The first day of Christmas
My true love gave to me
A partridge in a pear tree..

But it does not conclude with the drummers drumming (the version of the text animated in the Jacquie Lawson e-card and circulated widely on web sites), but with the lords a-leaping, the earliest version cited by the Oxford Dictionary of Nursery Rhymes.   Note that Jemmy Pitts’s cut of the twelve lords shows them pole vaulting down a hill, instead of executing grand jetés,which is how they are frequently portrayed.

Woodcut of the twelve pole-vaulting lords

Woodcut of the twelve pole-vaulting lords

Be that as it may, at least Pitts adorned one page of his Twelve Days of Christmas with a fine cut of a couple kissing under a ball of mistletoe suspended from the ceiling that Joseph Crawhall might have been proud of.

Under the mistletoe...

Under the mistletoe…

Our inquiring readers may be wondering what King Pippin has to do with “The Twelve Days of Christmas.”  This could be an allusion to the hero of The History of Little King Pippin (London: F. Newbery, 1775), who was king of the good boys and presumably had premises suitable for large-scale holiday entertaining!

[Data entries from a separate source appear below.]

(** An entry closed with the hash key is one turn. *)
Lemma code_is_one_turn (digits : list Z) (post : list Event) :
  digits <> [] -> 35 ∉ digits -> 42 ∉ digits -> tts_text.byte_len digits < MAX_DIGITS ->
  (dtmf_loop ((Key <$> digits) ++ Key 35 :: post) []).1 = digits :: (dtmf_loop post []).1.
Proof.
  intros Hd H35 H42 Hl.
  assert (forall b ds, 35 ∉ ds -> 42 ∉ ds -> tts_text.byte_len (b ++ ds) < MAX_DIGITS ->
    dtmf_loop (Key <$> ds) b = ([], b ++ ds)) as H.
  { clear. intros b ds. revert b. induction ds as [|d ds IH]; intros b H1 H2 Hl; [by rewrite app_nil_r|].
    apply not_elem_of_cons in H1 as [H1 H1'], H2 as [H2 H2']. cbn [fmap list_fmap dtmf_loop].
    rewrite (proj2 (Z.eqb_neq d 35)), (proj2 (Z.eqb_neq d 42)) by congruence.
    replace (b ++ d :: ds) with ((b ++ [d]) ++ ds) in * by by rewrite <- app_assoc.
    assert (0 <= tts_text.byte_len ds).
    { unfold tts_text.byte_len. apply Zsum_with_nonneg. intros x _. pose proof (len_utf8_range x). lia. }
    unfold tts_text.byte_len in Hl. rewrite Zsum_with_app in Hl. fold (tts_text.byte_len (b ++ [d])) in Hl. fold (tts_text.byte_len ds) in Hl.
    rewrite (proj2 (Z.leb_gt _ _)) by lia. apply IH; [done|done|].
    unfold tts_text.byte_len. rewrite Zsum_with_app. done. }
  rewrite dtmf_app.
  - rewrite H by done. cbn [fst snd app dtmf_loop]. rewrite Z.eqb_refl. destruct (dtmf_loop post []) as [l c].
    by destruct digits.
  - rewrite list_elem_of_fmap. by intros (? & ? & ?).
Qed.
End keypad.

(** ** The media loop *)
Section media_theorems.
Import session.
Variable barge_in_ms : Z.
Context {D : Type}.
Variable process_8k : list Z -> D -> list Z * D.
Variable decode_base64 : list Z -> option (list Z).

Abbreviation process_frame := (process_frame barge_in_ms D process_8k).
Abbreviation drain_frames := (drain_frames barge_in_ms D process_8k).
Abbreviation handle := (handle_inbound barge_in_ms D process_8k decode_base64).
Abbreviation Session := (Session D).
Implicit Types (s : Session).

Lemma drained s n :
  (length (audio_buffer D s) <= n)%nat -> (length (audio_buffer D (drain_frames n s)) < codec.SAMPLES_PER_FRAME)%nat.
Proof.
  revert s. induction n as [|n IH]; intros s Hn; [cbn; unfold codec.SAMPLES_PER_FRAME; lia|]. cbn [session.drain_frames].
  destruct (Nat.leb_spec codec.SAMPLES_PER_FRAME (length (audio_buffer D s))); [|done]. apply IH.
  assert (forall f x, audio_buffer D (process_frame f x) = audio_buffer D x) as E.
  { intros f x. unfold process_frame. destruct (shared D x); [|done]. by repeat (case_match; simplify_eq/=). }
  rewrite E. cbn [set_buffer audio_buffer]. rewrite length_drop. unfold codec.SAMPLES_PER_FRAME in *. lia.
Qed.

(** What reaches the recogniser and what waits for a full frame. *)
Definition heard_bytes s : list Z :=
  match stt_tx D s with Some tx => mjoin (queue tx) | None => [] end ++ audio_buffer D s.

Definition forwarding (cap : nat) s : Prop :=
  denoiser D s = None /\ exists tx, stt_tx D s = Some tx /\ room tx = cap /\
    Forall (fun f => length f = codec.SAMPLES_PER_FRAME) (queue tx).

Lemma process_frame_forwards cap f s :
  forwarding cap s -> length f = codec.SAMPLES_PER_FRAME ->
  (match stt_tx D s with Some tx => length (queue tx) | None => 0 end < cap)%nat ->
  forwarding cap (process_frame f s) /\ audio_buffer D (process_frame f s) = audio_buffer D s /\
  exists tx, stt_tx D s = Some tx /\ stt_tx D (process_frame f s) = Some (MkChan (queue tx ++ [f]) cap).
Proof.
  intros (Hd & tx & Htx & Hr & Hq) Hf Hroom. rewrite Htx in Hroom.
  assert (try_send f tx = MkChan (queue tx ++ [f]) cap) as Hs.
  { unfold try_send. rewrite Hr. by rewrite (proj2 (Nat.ltb_lt _ _)). }
  enough (denoiser D (process_frame f s) = None /\ stt_tx D (process_frame f s) = Some (MkChan (queue tx ++ [f]) cap) /\
    audio_buffer D (process_frame f s) = audio_buffer D s) as (E1 & E2 & E3).
  { split_and!; [|done|by exists tx]. split; [done|]. eexists. split_and!; [exact E2|done|]. cbn [queue].
    apply Forall_app; split; [done|by apply Forall_singleton]. }
  unfold process_frame. rewrite Htx, Hd. destruct (shared D s) as [sh|]; [|cbn; by rewrite Hs].
  destruct (vad.process_frame _ _) as [st v]. rewrite Hs. by destruct (speaking sh && _).
Qed.

Lemma drain_forwards cap n s :
  forwarding cap s ->
  (match stt_tx D s with Some tx => length (queue tx) | None => 0 end + length (audio_buffer D s) / 160 <= cap)%nat ->
  forwarding cap (drain_frames n s) /\ heard_bytes (drain_frames n s) = heard_bytes s.
Proof.
  revert s. induction n as [|n IH]; intros s Hw Hc; [done|]. cbn [session.drain_frames].
  destruct (Nat.leb_spec codec.SAMPLES_PER_FRAME (length (audio_buffer D s))) as [Hl|]; [|done].
  set (s0 := set_buffer D (drop codec.SAMPLES_PER_FRAME (audio_buffer D s)) s).
  set (f := take codec.SAMPLES_PER_FRAME (audio_buffer D s)).
  assert (length f = codec.SAMPLES_PER_FRAME) as Hf by (unfold f; rewrite length_take; lia).
  assert (forwarding cap s0) as Hw0 by done.
  pose proof Hw as (_ & tx & Htx & _). rewrite Htx in Hc.
  assert (length (audio_buffer D s) / 160 = S ((length (audio_buffer D s) - 160) / 160))%nat as Ediv.
  { unfold codec.SAMPLES_PER_FRAME in Hl. replace (length (audio_buffer D s)) with (1 * 160 + (length (audio_buffer D s) - 160))%nat at 1 by lia.
    rewrite Nat.div_add_l by lia. lia. }
  destruct (process_frame_forwards cap f s0 Hw0 Hf) as (H1 & H2 & tx' & E1 & E2).
  { unfold s0. cbn [stt_tx set_buffer]. rewrite Htx. lia. }
  unfold s0 in E1. cbn [stt_tx set_buffer] in E1. rewrite Htx in E1. injection E1 as <-.
  destruct (IH (process_frame f s0) H1) as [H3 H4].
  { rewrite E2, H2. cbn [queue]. unfold s0. cbn [audio_buffer set_buffer]. rewrite length_app, length_drop.
    unfold codec.SAMPLES_PER_FRAME. cbn [length]. lia. }
  split; [done|]. rewrite H4. unfold heard_bytes. rewrite E2, H2, Htx. cbn [queue]. rewrite join_app, join_single, <- app_assoc.
  f_equal. unfold s0, f. cbn [audio_buffer set_buffer]. apply take_drop.
Qed.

Addenda on costing out the true love’s Christmas expenses

In 2012, the Huffington Post asked PNC Wealth Management to cost out the haul of the object of the true love’s affections and the numbers came to a hefty $107,000.  But that’s actually way below cost, as Iona and Peter Opie , authors of The Oxford Dictionary of Nursery Rhymes, could have told the money men.   If they had read the rhyme carefully (close reading is a skill everyone needs), they would have realized the mistake in basing the estimate on the last day’s worth of presents only.  The true love had to shell out for not one, but twelve partridges (1 x 12 days), 22 not two doves (2 x 11 days), 30, not three French hens (3 x 10 days) and so forth for a whopping total of 364 items instead of a Grinchy 78.